Welcome back, Coaches. Here are today’s stories.
1. Columnist: It’s time to ban tackle football until high school (The Toledo Blade)
David Briggs of the Toledo Blade has a proposal, and we’re interested to hear what you think of this. Here’s his suggestion: Ban tackling until high school.
But this is not an issue of the left or right or the softening of America.
It’s common sense.
Consider: A team of Wake Forest doctors recently studied 25 youth players between the ages of 8 and 13, scanning their brains before and after the season. None suffered concussions. All reported changes in their scans associated with brain injuries, specifically small alterations to the tissues (white matter) that connect the neurons (gray matter).

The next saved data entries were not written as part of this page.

Lemma bsearch_loop_spec key base : StronglySorted itemptr_le base -> forall fuel l u, 0 <= l -> u <= Zlen base -> u - l < Z.of_nat fuel ->
  bsearch_loop fuel key base l u = true <-> exists i, l <= i < u /\ aget (0, 0) base i = key.
Proof.
  intros Hs. destruct cmp_itemptr_order as [Ha Ht].
  assert (forall i j, 0 <= i -> i < j -> j < Zlen base -> cmp_itemptr (aget (0, 0) base i) (aget (0, 0) base j) <= 0) as Hle.
  { intros i j Hi Hij Hj. destruct (lookup_lt_is_Some_2 base (Z.to_nat i)) as [x Hx]; [lia|].
    destruct (lookup_lt_is_Some_2 base (Z.to_nat j)) as [y Hy]; [lia|]. unfold aget. destruct (Z.ltb_spec i 0), (Z.ltb_spec j 0); try lia.
    rewrite Hx, Hy. simpl. apply (StronglySorted_lookup _ _ (Z.to_nat i) (Z.to_nat j) x y Hs); [lia|done|done]. }
  induction fuel as [|fuel IH]; intros l u Hl Hu Hf; [split; [done|intros (i & Hi & _); lia]|]. cbn [bsearch_loop].
  destruct (Z.ltb_spec l u) as [Hlu|Hge]; [|split; [done|intros (i & Hi & _); lia]].
  set (m := (l + u) / 2). assert (l <= m < u) as Hm.
  { unfold m. pose proof (Z.div_le_lower_bound (l + u) 2 l). pose proof (Z.div_lt_upper_bound (l + u) 2 u). lia. }
  set (x := aget (0, 0) base m) in *. rewrite Z.gtb_ltb. destruct (Z.ltb_spec (cmp_itemptr key x) 0) as [Hlt|Hnl]; [|destruct (Z.ltb_spec 0 (cmp_itemptr key x)) as [Hgt|Hng]].
  - rewrite IH by lia. split; intros (i & Hi & E); exists i; (split; [|done]); [lia|]. destruct (Z.lt_ge_cases i m); [lia|]. exfalso.
    destruct (decide (i = m)) as [->|Hne]; [fold x in E; subst key; rewrite (proj2 (cmp_itemptr_eq x x) eq_refl) in Hlt; lia|].
    specialize (Hle m i ltac:(lia) ltac:(lia) ltac:(lia)). fold x in Hle. rewrite E in Hle. pose proof (Ha key x). lia.
  - rewrite IH by lia. split; intros (i & Hi & E); exists i; (split; [|done]); [lia|]. destruct (Z.lt_ge_cases m i); [lia|]. exfalso.
    destruct (decide (i = m)) as [->|Hne]; [fold x in E; subst key; rewrite (proj2 (cmp_itemptr_eq x x) eq_refl) in Hgt; lia|].
    specialize (Hle i m ltac:(lia) ltac:(lia) ltac:(lia)). fold x in Hle. rewrite E in Hle. lia.
  - split; [|done]. intros _. exists m. split; [lia|]. fold x. symmetry. apply cmp_itemptr_eq. lia.
Qed.

(** Searching the sorted list finds exactly its elements. *)
Lemma bsearch_spec key l : bsearch key (qsort l) = bool_decide (key ∈ l).
Proof.
  destruct (qsort_sorted l) as [Hs Hp]. apply eq_true_iff_eq. rewrite bool_decide_eq_true. unfold bsearch.
  rewrite (bsearch_loop_spec key (qsort l) Hs) by lia. rewrite <- Hp, list_elem_of_lookup. split.
  - intros (i & Hi & E). exists (Z.to_nat i). unfold aget in E. destruct (Z.ltb_spec i 0); [lia|].
    destruct (lookup_lt_is_Some_2 (qsort l) (Z.to_nat i)) as [x Hx]; [lia|]. rewrite Hx in E |- *. simpl in E. by subst.
  - intros [i Hi]. exists (Z.of_nat i). split; [apply lookup_lt_Some in Hi; lia|]. unfold aget. destruct (Z.ltb_spec (Z.of_nat i) 0); [lia|].
    by rewrite Nat2Z.id, Hi.
Qed.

We understand there will be some pushback on this, and Briggs accounts for that as well.
For those who counter that boys need to learn to play the game — including proper tackling technique — point taken. But Tom Brady, Drew Brees, Jim Brown, Anthony Munoz, and Lawrence Taylor didn’t play tackle football until high school, and it worked out OK for them.

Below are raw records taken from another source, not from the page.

(** What adding to a tower does. *)
Definition adds (add : Index -> list BTPageState -> BTItem -> result (Index * list BTPageState)) (n : nat) : Prop :=
  forall l idx ss lv G bti, tower l idx ss (lv :: G) -> NoDup (blocks (lv :: G)) -> Forall valid_blk (blocks (lv :: G)) ->
  item_ok bti -> (length ss <= n)%nat ->
  exists idx' ss' lv' G', add idx ss bti = Ok (idx', ss') /\ tower l idx' ss' (lv' :: G') /\
    lev_items lv' = lev_items lv ++ [bti] /\ framed idx (blocks (lv :: G)) idx' (blocks (lv' :: G')).

(** The same for a level that was just created. *)
Definition adds_new (add : Index -> list BTPageState -> BTItem -> result (Index * list BTPageState)) : Prop :=
  forall l idx s b bti, tower l idx [s] [([], mkG b InvalidBlockNumber [])] -> valid_blk b -> item_ok bti ->
  exists idx' ss' lv' G', add idx [s] bti = Ok (idx', ss') /\ tower l idx' ss' (lv' :: G') /\
    lev_items lv' = [bti] /\ framed idx [b] idx' (blocks (lv' :: G')).

Lemma framed_new idx b p idx' B' : pages idx !! b = None -> framed (set_page idx b p) [b] idx' B' -> framed idx [] idx' B'.
Proof.
  intros Hb [H1 H2 H3 H4]. split; [done|done| |].
  - intros b' Hb' _. assert (b' <> b) by congruence. rewrite H3, pages_set_ne; [done|done|by rewrite pages_set_ne|].
    by intros ->%list_elem_of_singleton.
  - intros b' Hb'. right. destruct (H4 b' Hb') as [->%list_elem_of_singleton|Hn]; [done|].
    destruct (decide (b' = b)) as [->|]; [done|]. by rewrite pages_set_ne in Hn.
Qed.

(** Linking a finished page into the level above, which is created on demand. *)
Lemma add_parent add n l idx ss fin G c : adds add n -> adds_new add -> (length ss <= n)%nat ->
  match G with [] => ss = [] /\ fin = [] | up :: _ => fin <> [] /\ lev_items up = map entry fin /\ tower (S l) idx ss G end ->
  NoDup (blocks G) -> Forall valid_blk (blocks G) -> item_ok (entry c) ->
  let '(idx1, ss1) := match ss with [] => let '(idx1, s) := _bt_pagestate alloc idx 0 (Z.of_nat l + 1) in (idx1, [s]) | _ => (idx, ss) end in
  exists idx' s' ss' up' G', add idx1 ss1 (entry c) = Ok (idx', s' :: ss') /\ tower (S l) idx' (s' :: ss') (up' :: G') /\
    lev_items up' = map entry (fin ++ [c]) /\ framed idx (blocks G) idx' (blocks (up' :: G')).
Proof.
  intros Hadd Hn Hlen HG Hnd Hv Hc. destruct G as [|up G].
  - destruct HG as [-> ->]. destruct (pagestate_ok (S l) idx) as (p & s & E & Ht). replace (Z.of_nat l + 1) with (Z.of_nat (S l)) by lia.
    change (flags_at (S l)) with 0 in E. rewrite E.
    destruct (Hn _ _ _ _ (entry c) Ht (alloc_valid _) Hc) as (idx' & ss' & up' & G' & Ea & Ht' & Hi & Hfr).
    destruct ss' as [|s' ss']; [done|]. exists idx', s', ss', up', G'. split_and!; [done|done|by rewrite Hi|].
    eapply framed_new; [|exact Hfr]. apply Halloc.
  - destruct HG as (_ & Hi & Ht). destruct ss as [|s ss]; [done|]. destruct (Hadd _ _ _ _ _ (entry c) Ht Hnd Hv Hc Hlen) as (idx' & ss' & up' & G' & Ea & Ht' & Hi' & Hfr).
    destruct ss' as [|s' ss']; [done|]. exists idx', s', ss', up', G'. split_and!; [done|done| |done]. rewrite Hi', Hi. by rewrite map_app.
Qed.
(** C34: the CRC is what its definition says: reading the data a byte at a time through the table of
    256 words is dividing by the polynomial of ECMA-182, one bit at a time, for any
    data and any register. *)
Theorem crc64_table_driven r data : 0 <= r < 2 ^ 64 -> Forall is_byte data -> COMP_CRC64 r data = crc_reference r data.
Proof. intros Hr. apply comp_reference. by apply u64_id. Qed.

(** C33: the stamp of a page detects damage in the sampled parts.  A page that was stamped is confirmed;
    if up to eight consecutive bytes of a window that is sampled come back different, whatever
    happened to the rest of the header, it is not, unless the stamp is one of the two
    reserved values. *)
Theorem page_checksum_detects page header k j d : let stamped := PageInsertChecksum false page in
  Zlen (ph_block page) = checked_length -> Forall is_byte (ph_block page) -> Forall is_byte d ->
  (k < 7)%nat -> (j + length d <= 64)%nat -> (length d <= 8)%nat ->
  ph_checksum stamped <> InvalidCRC64 -> ph_checksum stamped <> InitCRC64 ->
  let read := mkImage (ph_checksum stamped) header (overwrite (1024 * k + 960 + j) d (ph_block page)) in
  PageConfirmChecksum false stamped = true /\ (ph_block read <> ph_block page -> PageConfirmChecksum false read = false).
Proof.
  intros stamped Hlen Hb Hd Hk Hj H8 Hc0 Hc1 read. unfold PageConfirmChecksum, eq_crc64, EQ_CRC64. cbn [ph_checksum ph_block read].
  destruct (Z.eqb_spec (ph_checksum stamped) InvalidCRC64); [done|]. destruct (Z.eqb_spec (ph_checksum stamped) InitCRC64); [done|]. cbn [orb].
  unfold stamped. cbn [PageInsertChecksum ph_checksum ph_block]. rewrite block_sum_in64 by done. split; [apply Z.eqb_refl|].
  intros Hne. apply Z.eqb_neq. intros E. apply Hne. change (Zlen (ph_block page) = 8168) in Hlen.
  rewrite !checksum_sample in E by done. apply fini_inj in E. rewrite checked_kilobytes in E. change (Z.to_nat 7) with 7%nat in E.
  set (i := (1024 * k + 960 + j)%nat) in *. set (d0 := take (length d) (drop i (ph_block page))).
  destruct (sample_overwrite 7 k j (length d) (ph_block page) Hk Hj ltac:(lia)) as (pre & post & Hs). fold i in Hs.
  assert (length d0 = length d) as Hl by (unfold d0; rewrite length_take, length_drop; unfold i; lia).
  assert (overwrite i d0 (ph_block page) = ph_block page) as E0.
  { unfold overwrite. rewrite Hl. unfold d0. rewrite <- drop_drop. by rewrite take_drop, take_drop. }
  pose proof (Hs d0 Hl) as H0. rewrite E0 in H0. pose proof (Hs d eq_refl) as H1. rewrite H0, H1 in E.
  pose proof (sample_bytes 7 _ Hb) as Hall. rewrite H0 in Hall. apply Forall_app in Hall as [Hpre Hall]. apply Forall_app in Hall as [Hd0 Hpost].
  apply crc_burst in E; try done; [|lia]. rewrite <- E. exact E0.
Qed.

(** C39: what is not sampled is not protected.  Only the last 64 bytes of each of the first seven kilobytes
    behind the header are read: damage anywhere else, the bounds in the header and the whole
    last kilobyte of the page included, is confirmed as sound. *)
Theorem page_checksum_blind page header block :
  Forall is_byte (ph_block page) -> length block = length (ph_block page) ->
  (forall i, (i < 7168)%nat -> sampled i -> block !! i = ph_block page !! i) ->
  PageConfirmChecksum false (mkImage (ph_checksum (PageInsertChecksum false page)) header block) = true.
Proof.
  intros Hb Hl H. unfold PageConfirmChecksum, eq_crc64, EQ_CRC64. cbn [ph_checksum ph_block PageInsertChecksum]. destruct (_ || _); [done|].
  rewrite block_sum_in64, !checksum_sample by done. apply Z.eqb_eq. f_equal. f_equal. symmetry. apply sample_ext; [done|]. exact H.
Qed.

(** The setting [disable_crc] does the opposite of its name, and so does the call that is
    to make no CRC the default. *)
Theorem crc_setting_inverted : crc_setting None = false /\ forall b, crc_setting (Some b) = negb b.
Proof. split; [done|]. by intros []. Qed.

(** A page whose CRC happens to be the invalid stamp is never checked. *)
Definition unlucky_block : list Z := replicate 7160 0 ++ [163; 236; 8; 141; 114; 3; 95; 105] ++ replicate 1000 0.
Theorem unlucky_page_unchecked header block : let stamped := PageInsertChecksum false (mkImage 0 [] unlucky_block) in
  ph_checksum stamped = InvalidCRC64 /\ PageConfirmChecksum false (mkImage (ph_checksum stamped) header block) = true.
Proof.
  assert (ph_checksum (PageInsertChecksum false (mkImage 0 [] unlucky_block)) = InvalidCRC64) as E by (vm_compute; reflexivity).
  cbn zeta. rewrite E. split; reflexivity.
Qed.

(** The 32-bit routine shifts to the left, as a normal CRC does, but its table is that of the
    reflected CRC, which shifts to the right. *)
Definition reflected_step (r : Z) : Z := if Z.testbit r 0 then Z.lxor (Z.shiftr r 1) 0xEDB88320 else Z.shiftr r 1.
Definition normal_step (r : Z) : Z := if Z.testbit r 31 then Z.lxor (u32 (Z.shiftl r 1)) 0x04C11DB7 else u32 (Z.shiftl r 1).
Theorem crc32_table_reflected :
  (forall i, is_byte i -> aget 0 pg_crc32_table i = Nat.iter 8 reflected_step i) /\
  crc32_turn 0 1 <> Nat.iter 8 normal_step (Z.shiftl 1 24).
Proof.
  split; [|vm_compute; discriminate]. intros i Hi.
  assert (forallb (fun i => aget 0 pg_crc32_table i =? Nat.iter 8 reflected_step i) (seqZ 0 256) = true) as H by (vm_compute; reflexivity).
  rewrite forallb_forall in H. apply Z.eqb_eq, H, list_elem_of_In, elem_of_seqZ. unfold is_byte in Hi. lia.
Qed.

At what age do you feel it’s appropriate to introduce tackle football to kids?
2. Sean McVay knows he screwed up in the Super Bowl (Yahoo! Sports)
Five months ago, Rams coach Sean McVay suffered one of the roughest offensive coaching performances of his career. For McVay, the “oh crap” moment last February was watching the New England Patriots morph parts of their defensive scheme into something that hadn’t consistently been on tape. Mixed defensive fronts. Scrambled pass coverages. Odd personnel groups. Basically, they were calling defensive plays that didn’t fit their identity in 2018.

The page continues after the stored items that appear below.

(** * Real-time meeting intelligence: conversation window, suggestion
      orchestrator and distribution hub

    A shallow embedding of the Python backend (context_manager.py,
    llm_generator.py, main.py, websocket_server.py) and the properties
    of its trigger engine.

    Conventions of the embedding.
    - A Python [str] is a [string]; a character is a code point below 256.
    - A [datetime] is a number of microseconds ([Z]), the resolution of
      [datetime]; every call of [datetime.now()] is an explicit argument
      holding the clock reading of that call.
    - A Python exception is a value of [py_exception]; code that may raise
      returns a [py_result]. *)

From Stdlib Require Import ZArith List String Ascii Bool Lia Permutation Sorted.
From stdpp Require Import base gmap sets sorting.
Import ListNotations.

Local Open Scope string_scope.
Local Open Scope Z_scope.

(** ** Python exceptions and results *)

Module Py.

(** The exception classes the modelled code can meet. [KeyboardInterrupt]
    and [SystemExit] derive from [BaseException] only; [CancelledError]
    does too since Python 3.8. *)
Inductive py_exception : Type :=
  | APIError            (* anthropic.APIError and its subclasses *)
  | ConnectionClosed    (* websockets.exceptions.ConnectionClosed *)
  | IndexError
  | AttributeError
  | TypeError
  | OSError
  | RuntimeError
  | KeyboardInterrupt
  | SystemExit
  | CancelledError.

(** [isinstance(e, Exception)]. *)
Definition isinstance_Exception (e : py_exception) : bool :=
  match e with
  | KeyboardInterrupt | SystemExit | CancelledError => false
  | _ => true
  end.

(** [isinstance(e, anthropic.APIError)]. *)
Definition isinstance_APIError (e : py_exception) : bool :=
  match e with
  | APIError => true
  | _ => false
  end.

(** [isinstance(e, ConnectionClosed)]. *)
Definition isinstance_ConnectionClosed (e : py_exception) : bool :=
  match e with
  | ConnectionClosed => true
  | _ => false
  end.

Inductive py_result (A : Type) : Type :=
  | Ok (a : A)
  | Raise (e : py_exception).
Arguments Ok {A} a.
Arguments Raise {A} e.

Definition bind {A B : Type} (m : py_result A) (k : A -> py_result B)
  : py_result B :=
  match m with
  | Ok a => k a
  | Raise e => Raise e
  end.

(** The [except] clauses of a [try] statement, in source order: the
    first clause whose class test accepts the exception handles it, and an
    exception no clause accepts propagates. *)
Definition except_clause (A : Type) : Type :=
  ((py_exception -> bool) * (py_exception -> py_result A))%type.

Fixpoint handle {A : Type} (e : py_exception)
    (clauses : list (except_clause A)) : py_result A :=
  match clauses with
  | [] => Raise e
  | (cls, handler) :: rest => if cls e then handler e else handle e rest
  end.

Definition try_except {A : Type} (body : py_result A)
    (clauses : list (except_clause A)) : py_result A :=
  match body with
  | Ok a => Ok a
  | Raise e => handle e clauses
  end.

End Py.
Import Py.

Notation "'let!' x ':=' m 'in' k" := (bind m (fun x => k))
  (at level 10, x name, m at level 100, k at level 200).

(** ** Python strings *)

Module PyStr.

Definition chars : string -> list ascii := list_ascii_of_string.
Definition str : list ascii -> string := string_of_list_ascii.

(** The double quote, code point 34, and the single quote, 39. *)
Definition dquote : ascii := ascii_of_nat 34.
Definition squote : ascii := ascii_of_nat 39.
Definition newline : ascii := ascii_of_nat 10.

(** [c.isspace()] for a code point below 256; the regular expression
    class [\s] of a [str] pattern is the same set. *)
Definition isspace (c : ascii) : bool :=
  let n := nat_of_ascii c in
  ((9 <=? n) && (n <=? 13))%nat || ((28 <=? n) && (n <=? 32))%nat
  || (n =? 133)%nat || (n =? 160)%nat.

(** [c.isdigit()] restricted to the regular expression class [\d]; below
    256 the decimal digits are [0-9]. *)
Definition isdigit (c : ascii) : bool :=
  let n := nat_of_ascii c in ((48 <=? n) && (n <=? 57))%nat.

Fixpoint dropwhile {A : Type} (p : A -> bool) (l : list A) : list A :=
  match l with
  | [] => []
  | x :: l' => if p x then dropwhile p l' else l
  end.

Fixpoint takewhile {A : Type} (p : A -> bool) (l : list A) : list A :=
  match l with
  | [] => []
  | x :: l' => if p x then x :: takewhile p l' else []
  end.

Definition lstrip_chars (p : ascii -> bool) (l : list ascii) : list ascii :=
  dropwhile p l.

Definition rstrip_chars (p : ascii -> bool) (l : list ascii) : list ascii :=
  rev (dropwhile p (rev l)).

(** [s.strip()] when [p] is [isspace]; [s.strip(cs)] when [p] tests
    membership in [cs]. *)
Definition strip_chars (p : ascii -> bool) (l : list ascii) : list ascii :=
  rstrip_chars p (lstrip_chars p l).

Definition strip (s : string) : string := str (strip_chars isspace (chars s)).

(** [s.strip(cs)] where [cs] holds the double and the single quote. *)
Definition isquote (c : ascii) : bool :=
  Ascii.eqb c dquote || Ascii.eqb c squote.

Definition strip_quotes (s : string) : string :=
  str (strip_chars isquote (chars s)).

(** [s.split(nl)] at newlines: never empty, one more piece than there are
    newlines. *)
Fixpoint split_lines_aux (cur : list ascii) (l : list ascii)
  : list (list ascii) :=
  match l with
  | [] => [rev cur]
  | c :: l' =>
      if Ascii.eqb c newline then rev cur :: split_lines_aux [] l'
      else split_lines_aux (c :: cur) l'
  end.

Definition split_lines (s : string) : list string :=
  map str (split_lines_aux [] (chars s)).

(** [s.startswith(c)] and [s.endswith(c)] for a one-character [c]. *)
Definition startswith (c : ascii) (s : string) : bool :=
  match chars s with
  | x :: _ => Ascii.eqb x c
  | [] => false
  end.

Definition endswith (c : ascii) (s : string) : bool :=
  match rev (chars s) with
  | x :: _ => Ascii.eqb x c
  | [] => false
  end.

(** [s[1:-1]]. *)
Definition slice_1_m1 (s : string) : string :=
  str (removelast (tl (chars s))).

(** [len(s)]. *)
Definition len (s : string) : Z := Z.of_nat (String.length s).

(** [nl.join(l)] with the newline as separator. *)
Fixpoint join_lines (l : list string) : string :=
  match l with
  | [] => EmptyString
  | [s] => s
  | s :: l' => s ++ String newline (join_lines l')
  end.

Definition isupper_ascii (c : ascii) : bool :=
  let n := nat_of_ascii c in ((65 <=? n) && (n <=? 90))%nat.

Definition islower_ascii (c : ascii) : bool :=
  let n := nat_of_ascii c in ((97 <=? n) && (n <=? 122))%nat.

Definition upper_ascii (c : ascii) : ascii :=
  if islower_ascii c then ascii_of_nat (nat_of_ascii c - 32) else c.

Definition lower_ascii (c : ascii) : ascii :=
  if isupper_ascii c then ascii_of_nat (nat_of_ascii c + 32) else c.

(** [s.title()] on ASCII text (the speaker labels of this program): a
    letter that follows a letter is lower-cased, any other letter is
    upper-cased. *)
Fixpoint title_aux (prev_cased : bool) (l : list ascii) : list ascii :=
  match l with
  | [] => []
  | c :: l' =>
      let cased := isupper_ascii c || islower_ascii c in
      (if prev_cased then lower_ascii c else upper_ascii c)
        :: title_aux cased l'
  end.

Definition title (s : string) : string := str (title_aux false (chars s)).

End PyStr.
Import PyStr.

(** ** context_manager.py: the conversation buffer *)

Module ContextManager.

(** [class Utterance]; [timestamp] is the reading of [datetime.now()]
    taken when the object is built. *)
Record Utterance : Type := {
  speaker : string;
  text : string;
  timestamp : Z;
  is_final : bool
}.

(** [class ConversationBuffer]. [max_duration] is in seconds, as in the
    source; [suggestion_cooldown], a number of seconds in the source, is
    held in microseconds, so that [5.0] is [5000000]. *)
Record ConversationBuffer : Type := {
  utterances : list Utterance;          (* deque, oldest on the left *)
  max_duration : Z;
  suggestion_cooldown : Z;
  last_suggestion_time : option Z;
  _pending_interim : option Utterance
}.

Definition microseconds (seconds : Z) : Z := seconds * 1000000.

(** [ConversationBuffer.__init__]. *)
Definition init (max_duration_seconds suggestion_cooldown_us : Z)
  : ConversationBuffer :=
  {| utterances := [];
     max_duration := max_duration_seconds;
     suggestion_cooldown := suggestion_cooldown_us;
     last_suggestion_time := None;
     _pending_interim := None |}.

(** The buffer of [SalesAssistant.__init__]: 180 s of history, 5.0 s of
    cooldown. *)
Definition default_buffer : ConversationBuffer := init 180 5000000.

Definition set_utterances (us : list Utterance) (b : ConversationBuffer)
  : ConversationBuffer :=
  {| utterances := us;
     max_duration := max_duration b;
     suggestion_cooldown := suggestion_cooldown b;
     last_suggestion_time := last_suggestion_time b;
     _pending_interim := _pending_interim b |}.

Definition set_pending_interim (p : option Utterance) (b : ConversationBuffer)
  : ConversationBuffer :=
  {| utterances := utterances b;
     max_duration := max_duration b;
     suggestion_cooldown := suggestion_cooldown b;
     last_suggestion_time := last_suggestion_time b;
     _pending_interim := p |}.

(** The loop of [_prune_old]: pop from the left while the leftmost entry
    is older than the cutoff. *)
Fixpoint popleft_while_old (cutoff : Z) (us : list Utterance)
  : list Utterance :=
  match us with
  | [] => []
  | u :: us' =>
      if timestamp u <? cutoff then popleft_while_old cutoff us' else us
  end.

(** [_prune_old]; [now] is its reading of the clock. *)
Definition _prune_old (now : Z) (b : ConversationBuffer)
  : ConversationBuffer :=
  let cutoff := now - microseconds (max_duration b) in
  set_utterances (popleft_while_old cutoff (utterances b)) b.

(** [add]; [now] is the clock reading of the [_prune_old] it calls for a
    final utterance (an interim utterance reads no clock). *)
Definition add (now : Z) (utterance : Utterance) (b : ConversationBuffer)
  : ConversationBuffer :=
  if is_final utterance then
    let b1 := set_pending_interim None b in
    let b2 := set_utterances (utterances b1 ++ [utterance])%list b1 in
    _prune_old now b2
  else
    set_pending_interim (Some utterance) b.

All of which delivered McVay to his immediate regrets. Well, only one regret, really: the realization that when you face New England and Belichick in the Super Bowl, you don’t ask what will be on that test. Instead, you just read every last vowel in the available material. You create answers for the unlikeliest of questions. You plan for all contingencies. Because that’s exactly what Belichick counts on you not doing. That’s why he is who he is. And that’s why the Patriots have become the gold standard in Super Bowl history.
When you don’t put in that kind of work (and the Rams didn’t), you lose a Super Bowl 13-3 with one of the worst offensive performances of your career. Then you face visitors coming to your training camp with a familiar question …
When did you realize the mistakes you made preparing for the Patriots?
“During the game,” McVay said. “Right in the middle of it.”
And the lesson?
“If you expect to adapt and evolve, [remember] the teams that did have success against you,” McVay said. “Because you bet your ass you’re going to see that game plan again.”
When putting together a game plan, how important is it to prepare for the plays that worked against you the previous week?
3. Wisconsin rule cuts high school football concussion rate by more than half (WKOW ABC 27)
Some good news on the player safety front …
A new study published in the American Journal of Sports Medicine found concussions suffered during high school football practice in Wisconsin decreased by 57 percent following a rule change by the Wisconsin Interscholastic Athletic Association (WIAA) which limited the amount of full-contact in which players could participate.
The WIAA rules, implemented ahead of the 2014 season, prohibited full-contact practices during the first week of preseason and limited it to 75 minutes in the second week and 60 minutes per week thereafter.
Researchers compared the concussion rate of 2,000 high school football players in the two years before the rule change with that of over 900 players the season after the change.
The study found 86 football-related concussions per 1,000 practices before the rule change and only 15 per 1,000 after the change went into effect.
How have you found the restrictions on full-contact periods in practice have affected your team’s concussion numbers?